Stored items:
*** Begin section ***
(** * Chronosphere front end: a shallow embedding of the viewer-side code

  The repository's sources are the React/TypeScript client of the
  Chronosphere win-probability engine.  This development embeds the
  pieces of that client that carry behaviour: the mispricing gauge
  ([MispricingGauge.tsx]), the bet-signal helpers of the match pages,
  the two zustand stores ([useAppStore.ts], [useGameStore.js]), the two
  WebSocket message handlers ([useWebSocket.js], [SpectatePage.tsx]) and
  the deadman switch of [Dashboard.jsx].

  Numbers.  A JavaScript [number] is modelled as an exact rational: the
  values that reach these components are probabilities, differences of
  probabilities and percentages decoded from JSON text, which cannot
  carry NaN.  Comparisons, [Math.max], [Math.min], [Math.abs] and
  [Math.round] are exact on such values, and so is the rounding to one
  decimal that [toFixed(1)] does on the value it is handed; the rounding
  of the arithmetic itself is not modelled. *)

From Stdlib Require Import QArith Qabs Qround ZArith Lia Lqa Sorted.
From stdpp Require Import base gmap list strings pretty.

Set Warnings "-register-all".

(** ** JavaScript numbers and the [Math] functions the client calls *)

Definition number : Type := Q.

Module Math.
Local Open Scope Q_scope.

(** [x <= y], [x < y] and [x >= y] as the booleans JavaScript computes. *)
Definition leb (x y : number) : bool := Qle_bool x y.
Definition ltb (x y : number) : bool := negb (Qle_bool y x).
Definition geb (x y : number) : bool := Qle_bool y x.

Definition max (a b : number) : number := if leb a b then b else a.
Definition min (a b : number) : number := if leb a b then a else b.
Definition abs (x : number) : number := if leb 0 x then x else - x.

(** [Math.round]: the nearest integer, halves rounded towards +infinity. *)
Definition round (x : number) : Z := Qfloor (x + (1 # 2)).
End Math.

(** ** [Number.prototype.toFixed] with one fraction digit *)

Module NumberFormat.
Local Open Scope Q_scope.

(** What [x.toFixed(1)] returns.  The sign is split off first.  Below
    10^21 the result is the integer [n] for which [n / 10 - x] is as close
    to zero as possible, the larger one if there are two, printed with a
    point before its last digit.  From 10^21 on it is the number's own
    string, whose digits are not modelled. *)
Inductive Fixed1 :=
| Tenths (negative : bool) (n : Z)
| Plain (negative : bool) (x : number).

Definition toFixed1 (x : number) : Fixed1 :=
  let negative := Math.ltb x 0 in
  let x := if negative then - x else x in
  if Math.geb x 1000000000000000000000 then Plain negative x
  else Tenths negative (Qfloor (x * 10 + (1 # 2))).

(** The string: the sign, the digits of [n] before the last, a point,
    the last digit ([n] below 10 gets a leading zero). *)
Definition text (f : Fixed1) : option string :=
  match f with
  | Tenths negative n =>
      Some (String.append (if negative then "-" else "")
             (String.append (pretty (n / 10)%Z)
               (String.append "." (pretty (n mod 10)%Z))))
  | Plain _ _ => None
  end.

(** The number the string denotes. *)
Definition value (f : Fixed1) : number :=
  match f with
  | Tenths negative n => if negative then - (inject_Z n / 10) else inject_Z n / 10
  | Plain negative x => if negative then - x else x
  end.

End NumberFormat.

(** ** Signals: the vocabulary of the specification *)

Inductive Tier := SKIP | LEAN | STRONG.

(** The gauge's doc comment fixes the orientation: a positive index means
  the model rates Radiant above the market, a negative one Dire. *)
Inductive Side := Radiant | Dire.

#[global] Instance Tier_eq_dec : EqDecision Tier.
Proof. solve_decision. Defined.
#[global] Instance Side_eq_dec : EqDecision Side.
Proof. solve_decision. Defined.

(** ** [frontend/src/components/MispricingGauge.tsx] *)

Module MispricingGauge.
Local Open Scope Q_scope.

Record MispricingGaugeProps := {
  mispricing : number;   (* -1 to 1 (model prob - market prob) *)
  showLabels : bool
}.

Definition clampedValue (mispricing : number) : number :=
  Math.max (-1) (Math.min 1 mispricing).

Definition percentage (mispricing : number) : number :=
  Math.abs (clampedValue mispricing * 50).

Definition isPositive (mispricing : number) : bool :=
  Math.geb (clampedValue mispricing) 0.

Definition isSignificant (mispricing : number) : bool :=
  Math.geb (Math.abs (clampedValue mispricing)) 0.1.

Definition isHighlySignificant (mispricing : number) : bool :=
  Math.geb (Math.abs (clampedValue mispricing)) 0.2.

Definition getLabel (mispricing : number) : string :=
  if Math.ltb (Math.abs (clampedValue mispricing)) 0.05 then "Fairly Priced"
  else if isPositive mispricing
       then (if isHighlySignificant mispricing
             then "Strong Buy Signal" else "Undervalued")
       else (if isHighlySignificant mispricing
             then "Strong Sell Signal" else "Overvalued").

(** What the component hands to the DOM: the label (when [showLabels]),
    the side and width of the fill bar, whether the glow is drawn, and
    the figure under the bar: whether it is greyed out, whether it gets a
    plus sign, and the percentage given to [toFixed(1)]. *)
Record Rendered := {
  label : option string;
  fillRight : bool;
  fillWidth : number;
  glow : bool;
  muted : bool;
  plusSign : bool;
  shownPercent : number
}.

Definition render (props : MispricingGaugeProps) : Rendered :=
  let m := mispricing props in
  {| label := if showLabels props then Some (getLabel m) else None;
     fillRight := isPositive m;
     fillWidth := percentage m;
     glow := isSignificant m;
     muted := Math.ltb (Math.abs (clampedValue m)) 0.02;
     plusSign := Math.geb (clampedValue m) 0;
     shownPercent := clampedValue m * 100 |}.

(** The tier and the favoured side that each label announces. *)
Definition label_tier (label : string) : option Tier :=
  if String.eqb label "Fairly Priced" then Some SKIP
  else if String.eqb label "Undervalued" then Some LEAN
  else if String.eqb label "Overvalued" then Some LEAN
  else if String.eqb label "Strong Buy Signal" then Some STRONG
  else if String.eqb label "Strong Sell Signal" then Some STRONG
  else None.

Definition label_side (label : string) : option Side :=
  if String.eqb label "Undervalued" then Some Radiant
  else if String.eqb label "Strong Buy Signal" then Some Radiant
  else if String.eqb label "Overvalued" then Some Dire
  else if String.eqb label "Strong Sell Signal" then Some Dire
  else None.
End MispricingGauge.

(** ** The comparator as the specification words it

  [clamp], the tier table and the favoured side, written from the
  sentences of the specification and parameterised by the thresholds the
  specification wants configurable.  They are compared below with what
  the gauge computes. *)

Module Spec.
Local Open Scope Q_scope.

Definition clamp (x lo hi : number) : number :=
  if Math.ltb x lo then lo else if Math.ltb hi x then hi else x.

Record Thresholds := { lean_from : number; strong_from : number }.

Definition defaults : Thresholds :=
  {| lean_from := 0.05; strong_from := 0.20 |}.

Definition tier (cfg : Thresholds) (index : number) : Tier :=
  if Math.ltb (Qabs index) (lean_from cfg) then SKIP
  else if Math.ltb (Qabs index) (strong_from cfg) then LEAN
  else STRONG.

Definition side (index : number) : option Side :=
  if Math.ltb 0 index then Some Radiant
  else if Math.ltb index 0 then Some Dire
  else None.
End Spec.

(** ** Bet signals of the match pages

    [MatchDetailPage] (the match detail page) and [FeaturedMatch.tsx]
    derive a signal from the two win probabilities of a match, rounded to
    whole percents.  Of the match record only the two probabilities are
    read by the signal. *)

Record Match := {
  radiant_win_prob : number;
  dire_win_prob : number
}.

Module MatchDetailPage.
Local Open Scope Z_scope.

Record BetSignal := {
  icon : string;
  text : string;
  color : string;
  safe : bool
}.

Definition radiantProb (m : Match) : Z := Math.round (radiant_win_prob m * 100)%Q.
Definition direProb (m : Match) : Z := Math.round (dire_win_prob m * 100)%Q.

Definition getBetSignal (m : Match) : BetSignal :=
  if 65 <=? radiantProb m then
    {| icon := "🟢"; text := "STRONG VALUE - RADIANT"; color := "emerald"; safe := true |}
  else if 65 <=? direProb m then
    {| icon := "🟢"; text := "STRONG VALUE - DIRE"; color := "emerald"; safe := true |}
  else if 55 <=? radiantProb m then
    {| icon := "🟡"; text := "LEAN RADIANT"; color := "amber"; safe := false |}
  else if 55 <=? direProb m then
    {| icon := "🟡"; text := "LEAN DIRE"; color := "amber"; safe := false |}
  else
    {| icon := "⚪"; text := "CLOSE MATCH - SKIP"; color := "stone"; safe := false |}.
End MatchDetailPage.

Module FeaturedMatch.
Local Open Scope Z_scope.

Record BetSignal := {
  text : string;
  color : string;
  side : string
}.

Definition radiantProb (m : Match) : Z := Math.round (radiant_win_prob m * 100)%Q.
Definition direProb (m : Match) : Z := Math.round (dire_win_prob m * 100)%Q.

Definition getBetSignal (m : Match) : BetSignal :=
  if 65 <=? radiantProb m then
    {| text := "RADIANT VALUE"; color := "emerald"; side := "radiant" |}
  else if 65 <=? direProb m then
    {| text := "DIRE VALUE"; color := "emerald"; side := "dire" |}
  else if 55 <=? radiantProb m then
    {| text := "LEAN RADIANT"; color := "amber"; side := "radiant" |}
  else if 55 <=? direProb m then
    {| text := "LEAN DIRE"; color := "amber"; side := "dire" |}
  else
    {| text := "CLOSE MATCH"; color := "stone"; side := "none" |}.
End FeaturedMatch.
*** End section ***
◆ WORK ORDER
Restate word for word the entries above, starting at the line with "#[global] Instance Tier_eq_dec" and ending at the line with "(** The tier", inclusive, and no others.

◆ SOLUTION
#[global] Instance Tier_eq_dec : EqDecision Tier.
Proof. solve_decision. Defined.
#[global] Instance Side_eq_dec : EqDecision Side.
Proof. solve_decision. Defined.

(** ** [frontend/src/components/MispricingGauge.tsx] *)

Module MispricingGauge.
Local Open Scope Q_scope.

Record MispricingGaugeProps := {
  mispricing : number;   (* -1 to 1 (model prob - market prob) *)
  showLabels : bool
}.

Definition clampedValue (mispricing : number) : number :=
  Math.max (-1) (Math.min 1 mispricing).

Definition percentage (mispricing : number) : number :=
  Math.abs (clampedValue mispricing * 50).

Definition isPositive (mispricing : number) : bool :=
  Math.geb (clampedValue mispricing) 0.

Definition isSignificant (mispricing : number) : bool :=
  Math.geb (Math.abs (clampedValue mispricing)) 0.1.

Definition isHighlySignificant (mispricing : number) : bool :=
  Math.geb (Math.abs (clampedValue mispricing)) 0.2.

Definition getLabel (mispricing : number) : string :=
  if Math.ltb (Math.abs (clampedValue mispricing)) 0.05 then "Fairly Priced"
  else if isPositive mispricing
       then (if isHighlySignificant mispricing
             then "Strong Buy Signal" else "Undervalued")
       else (if isHighlySignificant mispricing
             then "Strong Sell Signal" else "Overvalued").

(** What the component hands to the DOM: the label (when [showLabels]),
    the side and width of the fill bar, whether the glow is drawn, and
    the figure under the bar: whether it is greyed out, whether it gets a
    plus sign, and the percentage given to [toFixed(1)]. *)
Record Rendered := {
  label : option string;
  fillRight : bool;
  fillWidth : number;
  glow : bool;
  muted : bool;
  plusSign : bool;
  shownPercent : number
}.

Definition render (props : MispricingGaugeProps) : Rendered :=
  let m := mispricing props in
  {| label := if showLabels props then Some (getLabel m) else None;
     fillRight := isPositive m;
     fillWidth := percentage m;
     glow := isSignificant m;
     muted := Math.ltb (Math.abs (clampedValue m)) 0.02;
     plusSign := Math.geb (clampedValue m) 0;
     shownPercent := clampedValue m * 100 |}.

(** The tier and the favoured side that each label announces. *)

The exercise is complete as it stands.